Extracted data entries
*** Block opens ***

(** What a call of an instance may be after the steps [pre]: it carries the token and a
    deadline within the budget of the last reading of the clock; the registration is the
    first call; a renewal is made before the safe deadline of the last lease and must end
    before it; the unregistration is the last call. *)
Definition call_ok (i : Instance) (id : pb.CometIdentity) (pre : list instance_step) (st : instance_step) : Prop :=
  match st with
  | IRegister rpc id' a _ =>
    id' = id ∧ a = address i ∧ Forall (λ e, is_call e = false) pre
    ∧ ∃ t, last pre = Some (INow t) ∧ rpc = RpcContext ["Bearer " +:+ token i] (t + rpcTimeout i)
  | IRenew rpc id' _ _ =>
    id' = id ∧ Forall (λ e, is_unregister e = false) pre
    ∧ ∃ pre' t1 t2 safe, pre = pre' ++ [INow t1; INow t2] ∧ (last_lease pre ≫= safe_until) = Some safe ∧ t1 < safe
      ∧ rpc = RpcContext ["Bearer " +:+ token i] (Z.min (t2 + rpcTimeout i) safe)
  | IUnregister rpc id' =>
    id' = id ∧ Forall (λ e, is_unregister e = false) pre
    ∧ ∃ t, last pre = Some (INow t) ∧ rpc = RpcContext ["Bearer " +:+ token i] (t + rpcTimeout i)
  | _ => True
  end.
Definition trace_ok (i : Instance) (id : pb.CometIdentity) (tr : list instance_step) : Prop :=
  ∀ pre st post, tr = pre ++ st :: post → call_ok i id pre st.

Lemma trace_ok_snoc i id tr st : trace_ok i id tr → call_ok i id tr st → trace_ok i id (tr ++ [st]).
Proof.
  intros Htr Hst pre st' post E. destruct post as [|e post _] using rev_ind.
  - apply app_inj_tail in E as [-> ->]. done.
  - rewrite app_comm_cons, app_assoc in E. apply app_inj_tail in E as [-> _]. by eapply Htr.
Qed.
Lemma last_lease_snoc tr st : lease_of st = None → last_lease (tr ++ [st]) = last_lease tr.
Proof. intros Hl. unfold last_lease. rewrite omap_app. cbn. by rewrite Hl, app_nil_r. Qed.
Lemma last_lease_new tr st l : lease_of st = Some l → last_lease (tr ++ [st]) = Some l.
Proof. intros Hl. unfold last_lease. rewrite omap_app. cbn. by rewrite Hl, last_snoc. Qed.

*** Block closes ***

→ **Activity**:
Repeat the entries verbatim through the line with "- apply app_inj_tail in E as [-> ->]. done.".

→ **Task solution**:
(** What a call of an instance may be after the steps [pre]: it carries the token and a
    deadline within the budget of the last reading of the clock; the registration is the
    first call; a renewal is made before the safe deadline of the last lease and must end
    before it; the unregistration is the last call. *)
Definition call_ok (i : Instance) (id : pb.CometIdentity) (pre : list instance_step) (st : instance_step) : Prop :=
  match st with
  | IRegister rpc id' a _ =>
    id' = id ∧ a = address i ∧ Forall (λ e, is_call e = false) pre
    ∧ ∃ t, last pre = Some (INow t) ∧ rpc = RpcContext ["Bearer " +:+ token i] (t + rpcTimeout i)
  | IRenew rpc id' _ _ =>
    id' = id ∧ Forall (λ e, is_unregister e = false) pre
    ∧ ∃ pre' t1 t2 safe, pre = pre' ++ [INow t1; INow t2] ∧ (last_lease pre ≫= safe_until) = Some safe ∧ t1 < safe
      ∧ rpc = RpcContext ["Bearer " +:+ token i] (Z.min (t2 + rpcTimeout i) safe)
  | IUnregister rpc id' =>
    id' = id ∧ Forall (λ e, is_unregister e = false) pre
    ∧ ∃ t, last pre = Some (INow t) ∧ rpc = RpcContext ["Bearer " +:+ token i] (t + rpcTimeout i)
  | _ => True
  end.
Definition trace_ok (i : Instance) (id : pb.CometIdentity) (tr : list instance_step) : Prop :=
  ∀ pre st post, tr = pre ++ st :: post → call_ok i id pre st.

Lemma trace_ok_snoc i id tr st : trace_ok i id tr → call_ok i id tr st → trace_ok i id (tr ++ [st]).
Proof.
  intros Htr Hst pre st' post E. destruct post as [|e post _] using rev_ind.
  - apply app_inj_tail in E as [-> ->]. done.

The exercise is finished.